Contudo, como num passe de mágica, e de forma inédita na história, Jair Bolsonaro passou a fazer oposição ao seu próprio governo. Primeiro, deixou seu inconsequente filho Carlos distribuir ofensas entre os seus aliados mais próximos: o ministro Gustavo Bebianno, que fazia as vezes de coordenador político; o vice-presidente, General Mourão; e, logo em seguida, o general Heleno – até então, uma espécie de freio de mão aos delírios da família presidencial.
Na primeira oportunidade, o presidente passou a vociferar contra a Rede Globo, que, na reta final do período eleitoral, tinha feito o mimo de cancelar a entrevista contra o seu concorrente, Fernando Haddad – entrevista esta que deveria ter sido realizada, pois é o que ocorre quando um concorrente bate pino de participar do debate final da emissora. Ele também passou a tratar o tradicional jornal Folha de São Paulo e as principais revistas de circulação semanal, como comunistas (!).
No âmbito político, brigou com os governadores Wilson Witzel, do Rio de Janeiro, e João Dória, de São Paulo. Para piorar a situação, rompeu com o seu então partido, o PSL, cujos congressistas foram eleitos a sua imagem e semelhança, Brasil afora. Também rompeu com o MBL e com figuras conhecidas, como Alexandre Frota e Joice Hasselmann – até o intrépido conterrâneo Julian Lemos, aliado de primeiríssima hora, entrou na guilhotina.
Enquanto isso, a decantada poção mágica do seu governo (a reforma da Previdência), sem ações impulsivas de Bolsonaro, cambaleava no Congresso, conseguindo a aprovação somente graças à diligência do próprio Paulo Guedes e à determinação dos neoliberais Rodrigo Maia e Davi Alcolumbre, presidentes da Câmara Federal e do Senado, respectivamente.
Agora, em tempos de novo coronavírus (Covid 19), o presidente Jair Bolsonaro teve em mãos a oportunidade única de unir o país, mas preferiu não trair seu jeito escorpiano de ser. O governo do Brasil, por meio do ministro de Saúde, Luiz Mandetta, seguiu à risca as orientações da Organização Mundial da Saúde (OMS), adotadas no mundo inteiro, e determinou que o isolamento social fosse a alternativa para impedir a expansão do vírus no país. A ideia foi abraçada por governadores, prefeitos e autoridades do Judiciário e do Legislativo de todo o Brasil, independentemente de cor partidária e convicções políticas.
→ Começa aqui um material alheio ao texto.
(* ===== verification/Prelude.v ===== *)
(** * xv7: a shallow embedding of the system and its theorems

    xv7 is a small Unix-like operating system for the x86, in C: a kernel
    (src/kernel), a user library (src/ulib), programs (src/bin, src/games) and the
    program that builds the disk image (src/tools).  This development translates most
    of it into Rocq functions and proves what makes the parts correct, alone and put
    together; where the code does not do what it means to, a theorem says so.

    ** The parts and how they interact

    A process enters the kernel through [trap], which dispatches interrupts and system
    calls.  System calls fetch their arguments from user memory, and work on open
    files, pipes, processes and address spaces.  Open files lead to inodes; inodes to
    blocks, which the buffer cache holds; changes of blocks go through a write-ahead
    log, and to the disk by the disk driver.  Sleeping and waking in the process table
    ties the parts together.  On the build host, mkfs makes the image from which the
    kernel starts.

    ** Conventions

    A C integer is a [Z] with its wrap written out ([u8], [u16], [u32], [s8], [s32]);
    bytes are a [Z] from 0 to 255; a pointer to an element of a static table is its
    index, with -1 for null; a pointer to memory is an address.  Code that changes
    state is a function in the monad [M S A] over the state [S] of its component; a run
    ends in [Ok a s], in [Panic msg s] (the kernel's [panic], an [assert], or
    ["undefined"] for what C leaves undefined), in [Block why s] when the process
    sleeps, or in [NoFuel].  [wp] and its rules are the program logic of the proofs;
    [lift] runs a component in the state of a larger one.

    Loops over a list or over a counter are structural.  A loop whose end depends on
    the data has fuel ([loop]), chosen so that it cannot run out: the length of the
    ring for walks over the buffers and of the queue for the disk driver, one more than
    the number of characters the devices hold for [consoleintr], the number of blocks
    that [readi], [writei] and [iappend] touch, at most [n / BSIZE + 2], the number of
    headers that fit the heap for the free ring, the length of the line for the shell's
    parser and the number of its nodes for [runcmd], the length of the path for path
    lookup (with twelve rounds for symbolic links: the code gives up after ten).  The
    theorems on results are of total correctness: they state that the run ends in [Ok],
    or in the outcome named, so that the fuel is enough.

    ** Which file models what

    Definitions and their lemmas, each file requiring those below it:

    - Prelude: machine integers, the monad, [wp], lists as memory, little-endian
      words.
    - CString: src/kernel/string.c.  Rtc: src/kernel/time.c, [cmostime] of lapic.c and
      [ctime] of src/ulib/time.c.
    - Bio: src/kernel/bio.c with the sleep locks; state [bst], the buffers, their
      links and the disk.  Ide: src/kernel/dev/ide.c with its queue and interrupts.
    - Log: src/kernel/log.c and [readsb]; state [lst].
    - Fs: src/kernel/fs.c; state [fstate].  Its theorems are in Balloc (the block
      allocator), Content ([bmap], [readi], [writei]), Inode ([iget], [ilock],
      [iupdate]), Trunc ([itrunc], [iput]) and Dir (directories and paths).
    - Kalloc: src/kernel/kalloc.c.  Vm: src/kernel/vm.c; state [vst], physical memory
      as words.  Paging relates the words of page tables to finite maps; Uvm, Ualloc
      and Ucopy have the theorems on address spaces.
    - Spinlock: src/kernel/spinlock.c for several CPUs.  Proc: the critical sections
      of src/kernel/proc.c and their interleaving; Procinv: their invariant.
    - Conout and Console: src/kernel/dev/char (console.c, kbd.c, uart.c); Line: the
      theorems.
    - Kernel: the composed state [kst], src/kernel/file.c and src/kernel/pipe.c.
      Syscall: argument fetching and src/kernel/sysfile.c.  Exec: src/kernel/exec.c,
      src/kernel/sysproc.c and the parts of proc.c that involve memory and files.
      Trap: src/kernel/trap.c and the table of system calls.  Usermem, Pipe, Signal,
      Fork and Files: theorems on the composed kernel.
    - Umalloc: src/ulib/umalloc.c; Uheap and Uallocator: its invariant and contract.
    - Sh, Shrun: src/bin/sh/sh.c; Shparse: the grammar and the parser.
    - Mkfs: src/tools/mkfs.c; Mkimage and Mktree: the image it builds; Mkboot: the
      kernel on that image.

    ** What the theorems show

    - Crash safety: the commit of a transaction is atomic across a crash after any
      prefix of its disk writes, and so is recovery itself; the space reserved by
      [begin_op] suffices however operations interleave, up to one block (Log).
    - Files: the first free block is allocated; what [writei] stores [readi] returns;
      inodes survive the trip to disk; freeing gives back exactly the blocks of a file;
      a directory maps names as linked; paths split into their elements.
    - Memory: the page allocator refines an abstract one; address spaces are grown,
      copied and built all or nothing; system call arguments come from the process
      alone.
    - Processes: mutual exclusion of spin locks; the process table's invariant, no
      missed wakeup of [wait], no starvation; [fork] with all it touches; every
      descriptor counted, over every trap.
    - Devices: a pipe is a queue whose users do not sleep in vain; the console edits
      and delivers lines; the disk driver serves in order and refines the atomic
      [iderw], disk errors included; signals and their handlers.
    - User space: the allocator refines a contract on a finite map; the shell's parser
      accepts exactly its grammar, and [runcmd] wires processes as the line says.
    - Composition: an image built by mkfs holds exactly the tree of its command line,
      and the kernel booted from it finds every file with its contents.
    - Defects: the theorems about panics, lost wakeups and lost signals
      ([full_reservation_panics], [iput_after_read_panics], [pending_signal_exits],
      [killed_writer_strands_reader], [ctrl_c_to_init_panics], [malloc_huge_unsafe])
      state what the code does in those cases.

    ** Parameters

    The linker's symbols ([kend], [kdata]), the device switch as [fs.c] sees it, the
    [ioctl] functions and the return addresses on kernel stacks are arguments; so are,
    for user programs, which [sbrk], [exec], [open] and [fork] succeed.  The disk does
    what its registers say or reports an error ([outcome]); the file system above the
    buffer cache is studied on a disk without errors.  Theorems that rely on a
    parameter name what they need as hypotheses.

    ** Not modelled

    - Machine set-up (main.c, mp.c, ioapic.c, picirq.c, most of lapic.c, seginit,
      tvinit, bootmain.c): writes to device registers and descriptor tables, once,
      before the first process.
    - Assembly (entry, context switch, trap entry, boot sector): the boundaries of the
      modelled sections.
    - The rest of the user library (formatted output, [scanf], string routines,
      buffered files) and the small programs and games, which only call the modelled
      system calls.
    - Weak memory and the TLB: memory is sequentially consistent, translations are
      read from the tables.
    - In the composed kernel a sleeping process ends the run; interleaving is studied
      in the step relations of Spinlock, Proc, Log, Ide and Pipe.  In Shrun a child
      runs to its end before its parent goes on, forks succeed always or never, and
      whether a file opens depends on its name and mode only. *)

From Stdlib Require Import ZArith Lia.
From stdpp Require Import base gmap strings numbers list.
Não obstante, como o escorpião não nega a sua natureza, Jair Bolsonaro consolida-se como a única voz de oposição à ação do seu governo. O presidente acredita cegamente que os 58 milhões de votos redondos obtidos no 2º turno da eleição foram obra e graça da sua longa trajetória política, das peripécias do seu filho Carlos nas redes sociais e de um segredo que compartilha com o General Villas Bôas. No montante, ele não contabiliza votos do antipetismo, do lavajatismo, dos tucanos e demais partidos de direita. Maduro deve estar puto com o novo concorrente na praça…
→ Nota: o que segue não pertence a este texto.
Lemma stosl_spec m addr data v cnt a :
  u8 data = v -> u8 (Z.shiftr data 8) = v -> u8 (Z.shiftr data 16) = v ->
  u8 (Z.shiftr data 24) = v ->
  stosl m addr data cnt a =
  if (addr <=? a) && (a <? addr + 4 * Z.of_nat cnt) then v else m a.
Proof.
  intros H0 H1 H2 H3. revert m addr. induction cnt as [|cnt IH]; intros m addr; cbn [stosl].
  - by rewrite (proj2 (andb_false_iff _ _)) by lia.
  - rewrite IH. unfold store4, store. rewrite H0, H1, H2, H3.
    destruct (Z.leb_spec (addr + 4) a), (Z.leb_spec addr a),
      (Z.ltb_spec a (addr + 4 + 4 * Z.of_nat cnt)),
      (Z.ltb_spec a (addr + 4 * Z.of_nat (S cnt))); simpl; try lia; try done;
      repeat case_match; bool_split; try lia; done.
Qed.

(** The four bytes of the word [memset] stores. *)
Lemma memset_word_bytes c :
  0 <= c < 256 ->
  let w := u32 (Z.lor (Z.lor (Z.lor (Z.shiftl c 24) (Z.shiftl c 16)) (Z.shiftl c 8)) c) in
  u8 w = c /\ u8 (Z.shiftr w 8) = c /\ u8 (Z.shiftr w 16) = c /\ u8 (Z.shiftr w 24) = c.
Proof.
  intros Hc.
  set (ok := fun c =>
    let w := u32 (Z.lor (Z.lor (Z.lor (Z.shiftl c 24) (Z.shiftl c 16)) (Z.shiftl c 8)) c) in
    (u8 w =? c) && (u8 (Z.shiftr w 8) =? c) && (u8 (Z.shiftr w 16) =? c)
      && (u8 (Z.shiftr w 24) =? c)).
  assert (Hall : forallb ok (seqZ 0 256) = true) by (vm_compute; reflexivity).
  rewrite forallb_forall in Hall.
  assert (Hin : In c (seqZ 0 256)) by (apply list_elem_of_In, elem_of_seqZ; lia).
  specialize (Hall c Hin). unfold ok in Hall. cbv zeta in *. bool_split. auto.
Qed.

Lemma land_255 c : Z.land c 255 = u8 c.
Proof. unfold u8. change 255 with (Z.ones 8). by rewrite Z.land_ones. Qed.

Lemma copy_up_spec m d s n a :
  d <= s \/ s + Z.of_nat n <= d ->
  copy_up m d s n a =
  if (d <=? a) && (a <? d + Z.of_nat n) then m (s + (a - d)) else m a.
Proof.
  revert m d s. induction n as [|n IH]; intros m d s Hd; cbn [copy_up].
  - by rewrite (proj2 (andb_false_iff _ _)) by lia.
  - rewrite IH by lia.
    destruct (Z.leb_spec (d + 1) a), (Z.leb_spec d a),
      (Z.ltb_spec a (d + 1 + Z.of_nat n)), (Z.ltb_spec a (d + Z.of_nat (S n)));
      simpl; try lia; copy_case d.
Qed.

Lemma copy_down_spec m d s n a :
  s <= d ->
  copy_down m d s n a =
  if (d - Z.of_nat n <=? a) && (a <? d) then m (s + (a - d)) else m a.
Proof.
  revert m d s. induction n as [|n IH]; intros m d s Hd; cbn [copy_down].
  - by rewrite (proj2 (andb_false_iff _ _)) by lia.
  - rewrite IH by lia.
    destruct (Z.leb_spec (d - 1 - Z.of_nat n) a), (Z.leb_spec (d - Z.of_nat (S n)) a),
      (Z.ltb_spec a (d - 1)), (Z.ltb_spec a d); simpl; try lia; copy_case (d - 1).
Qed.

Lemma strncmp_loop_eq p q i n :
  (forall k, 0 <= p k < 256) -> (forall k, 0 <= q k < 256) ->
  strncmp_loop p q i n = 0 <-> cstr p i n = cstr q i n.
Proof.
  intros Hp Hq. revert i. induction n as [|n IH]; intros i; cbn [strncmp_loop cstr]; [done|].
  rewrite !u8_small by (change (2 ^ 8) with 256; auto).
  destruct (Z.eqb_spec (p i) 0) as [Hp0|Hp0], (Z.eqb_spec (q i) 0) as [Hq0|Hq0],
    (Z.eqb_spec (p i) (q i)) as [Heq|Hne]; simpl; try (split; [lia|done]); try lia.
  - split; [done|lia].
  - rewrite IH, Heq. split; [by intros ->|by intros [= ?]].
  - split; [lia|]. intros [= ? ?]. lia.
Qed.

Lemma strncpy_pad_spec s i n a :
  strncpy_pad s i n a = if (i <=? a) && (a <? i + Z.of_nat n) then 0 else s a.
Proof.
  revert s i. induction n as [|n IH]; intros s i; cbn [strncpy_pad].
  - by rewrite (proj2 (andb_false_iff _ _)) by lia.
  - rewrite IH. unfold store.
    destruct (Z.eqb_spec a i), (Z.leb_spec (i + 1) a), (Z.leb_spec i a),
      (Z.ltb_spec a (i + 1 + Z.of_nat n)), (Z.ltb_spec a (i + Z.of_nat (S n)));
      simpl; try done; lia.
Qed.

Lemma strncpy_loop_out s t i n a :
  (a < i \/ i + Z.of_nat n <= a) -> strncpy_loop s t i n a = s a.
Proof.
  revert s i. induction n as [|n IH]; intros s i Ha; cbn [strncpy_loop]; [done|].
  case_match.
  - rewrite strncpy_pad_spec. rewrite (proj2 (andb_false_iff _ _)) by lia.
    apply store_ne. lia.
  - rewrite IH by lia. apply store_ne. lia.
Qed.

(** Reading the copy back: the string, then zeroes up to [n]. *)
Lemma strncpy_loop_in s t i n k :
  0 <= k < Z.of_nat n ->
  strncpy_loop s t i n (i + k) = nth (Z.to_nat k) (cstr t i n) 0.
Proof.
  revert s i k. induction n as [|n IH]; intros s i k Hk; cbn [strncpy_loop cstr]; [lia|].
  destruct (Z.eqb_spec (t i) 0) as [H0|H0].
  - rewrite strncpy_pad_spec. destruct (Z.to_nat k);
      (destruct (Z.eq_dec k 0) as [->|]; [rewrite (proj2 (andb_false_iff _ _)) by lia;
        rewrite Z.add_0_r, store_eq; done|]);
      rewrite (proj2 (andb_true_iff _ _)) by lia; done.
  - destruct (Z.eq_dec k 0) as [->|].
    + rewrite Z.add_0_r, strncpy_loop_out by lia. rewrite store_eq. done.
    + replace (i + k) with (i + 1 + (k - 1)) by lia. rewrite IH by lia.
      replace (Z.to_nat k) with (S (Z.to_nat (k - 1))) by lia. done.
Qed.

Lemma cstr_ext p q i n :
  (forall k, i <= k < i + Z.of_nat n -> p k = q k) -> cstr p i n = cstr q i n.
Proof.
  revert i. induction n as [|n IH]; intros i H; cbn [cstr]; [done|].
  rewrite H by lia. case_match; [done|]. f_equal. apply IH. intros. apply H. lia.
Qed.

Lemma cstr_bytes p i n :
  (forall k, 0 <= p k < 256) -> Forall (fun b => 0 <= b < 256) (cstr p i n).
Proof.
  intros Hp. revert i. induction n as [|n IH]; intros i; cbn [cstr]; [constructor|].
  case_match; constructor; auto.
Qed.

Lemma arr_bytes l k : Forall (fun b => 0 <= b < 256) l -> 0 <= arr l k < 256.
Proof.
  intros Hl. unfold arr, nthZ. case_match; [lia|].
  destruct (nth_in_or_default (Z.to_nat k) l 0) as [Hi| ->]; [|lia].
  rewrite List.Forall_forall in Hl. by apply Hl.
Qed.

Lemma length_cstr p i n : (length (cstr p i n) <= n)%nat.
Proof.
  revert i. induction n as [|n IH]; intros i; cbn [cstr]; [simpl; lia|].
  case_match; simpl; [lia|]. specialize (IH (i + 1)). lia.
Qed.

(** The string read from a copy is the string copied. *)
Lemma cstr_strncpy s t i n : cstr (strncpy_loop s t i n) i n = cstr t i n.
Proof.
  revert s i. induction n as [|n IH]; intros s i; [done|].
  cbn [cstr].
  assert (Hi : strncpy_loop s t i (S n) i = t i).
  { pose proof (strncpy_loop_in s t i (S n) 0) as H. rewrite Z.add_0_r in H.
    rewrite H by lia. cbn [cstr]. by destruct (Z.eqb_spec (t i) 0). }
  rewrite Hi. destruct (Z.eqb_spec (t i) 0) as [|Hne]; [done|]. f_equal.
  cbn [strncpy_loop]. rewrite (proj2 (Z.eqb_neq _ _) Hne). apply IH.
Qed.

Lemma safestrcpy_loop_out s t i n a :
  (a < i \/ i + Z.of_nat n < a) -> safestrcpy_loop s t i n a = s a.
Proof.
  revert s i. induction n as [|n IH]; intros s i Ha; cbn [safestrcpy_loop].
  - apply store_ne. lia.
  - case_match.
    + rewrite !store_ne; [done|lia|lia].
    + rewrite IH by lia. apply store_ne. lia.
Qed.

Lemma cstr_safestrcpy s t i n : cstr (safestrcpy_loop s t i n) i (S n) = cstr t i n.
Proof.
  revert s i. induction n as [|n IH]; intros s i.
  - cbn [safestrcpy_loop cstr]. by rewrite store_eq.
  - cbn [safestrcpy_loop]. destruct (Z.eqb_spec (t i) 0) as [H0|H0].
    + cbn [cstr]. rewrite store_ne, store_eq, H0 by lia. done.
    + rewrite (eq_refl : cstr t i (S n) = if t i =? 0 then [] else t i :: cstr t (i + 1) n).
      rewrite (proj2 (Z.eqb_neq _ _) H0), <-(IH (store i (t i) s) (i + 1)).
      cbn [cstr]. rewrite safestrcpy_loop_out by lia. rewrite store_eq.
      by rewrite (proj2 (Z.eqb_neq _ _) H0).
Qed.

Lemma strlen_loop_found fuel s n k :
  0 <= k < Z.of_nat fuel -> s (n + k) = 0 -> (forall j, 0 <= j < k -> s (n + j) <> 0) ->
  strlen_loop fuel s n = Some (n + k).
Proof.
  revert n k. induction fuel as [|fuel IH]; intros n k Hk H0 Hj; [lia|]. cbn [strlen_loop].
  destruct (Z.eq_dec k 0) as [->|Hne].
  - rewrite Z.add_0_r in *. by rewrite (proj2 (Z.eqb_eq _ _) H0).
  - assert (s n <> 0) by (specialize (Hj 0); rewrite Z.add_0_r in Hj; apply Hj; lia).
    rewrite (proj2 (Z.eqb_neq _ _)) by done.
    rewrite (IH (n + 1) (k - 1)); [f_equal; lia|lia|..].
    + by replace (n + 1 + (k - 1)) with (n + k) by lia.
    + intros j Hj'. replace (n + 1 + j) with (n + (j + 1)) by lia. apply Hj. lia.
Qed.

#[export] Hint Resolve cstr_ext cstr_strncpy cstr_safestrcpy : xv7.

(** ** Properties *)

(** [memset] fills exactly the [n] bytes at [dst] with the low byte of [c]
    and leaves every other byte alone, on the word-at-a-time path as on the
    byte path. *)
Theorem memset_fills m dst c n a :
  0 <= n ->
  memset m dst c n a = if (dst <=? a) && (a <? dst + n) then u8 c else m a.
Proof.
  intros Hn. unfold memset. destruct (_ && _) eqn:E.
  - bool_split. rewrite land_255. destruct (memset_word_bytes (u8 c)) as (? & ? & ? & ?);
      [apply u8_range|].
    erewrite stosl_spec by eassumption.
    pose proof (Z.div_mod n 4). pose proof (Z.div_pos n 4).
    replace (4 * Z.of_nat (Z.to_nat (n / 4))) with n by lia. done.
  - rewrite stosb_spec. by rewrite Z2Nat.id.
Qed.

Lemma memset_fills_witness :
  memset (fun _ => 7) 8 0x1ff 12 19 = 255 /\ memset (fun _ => 7) 8 0x1ff 12 20 = 7.
Proof.
  split; (etransitivity; [apply (memset_fills (fun _ => 7) 8 0x1ff 12); lia|]);
    vm_compute; reflexivity.
Defined.

(** [memmove] is a simultaneous copy, whether or not the two regions
    overlap: afterwards the destination holds what the source held before, and
    no byte outside the destination has changed. *)
Theorem memmove_copies m dst src n a :
  0 <= src -> 0 <= n -> src + n < 2 ^ 32 ->
  memmove m dst src n a =
  if (dst <=? a) && (a <? dst + n) then m (src + (a - dst)) else m a.
Proof.
  intros Hs Hn Hw. unfold memmove. rewrite u32_small by lia.
  destruct (_ && _) eqn:E; bool_split.
  - rewrite copy_down_spec by lia. rewrite Z2Nat.id by lia.
    replace (dst + n - n) with dst by lia.
    case_match; [|done]. f_equal. lia.
  - rewrite copy_up_spec by lia. by rewrite Z2Nat.id by lia.
Qed.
Pelas duras reações contrárias do povo, do Judiciário e da classe política, é fácil concluir que o modus operandi do presidente, ao tratar a sua gestão pelo avesso do avesso do avesso, não trará nenhum beneficio ao país. Em compensação, pela atitude de alguns de seus discípulos, ficou claro que Jair Messias Bolsonaro toca um berrante como ninguém.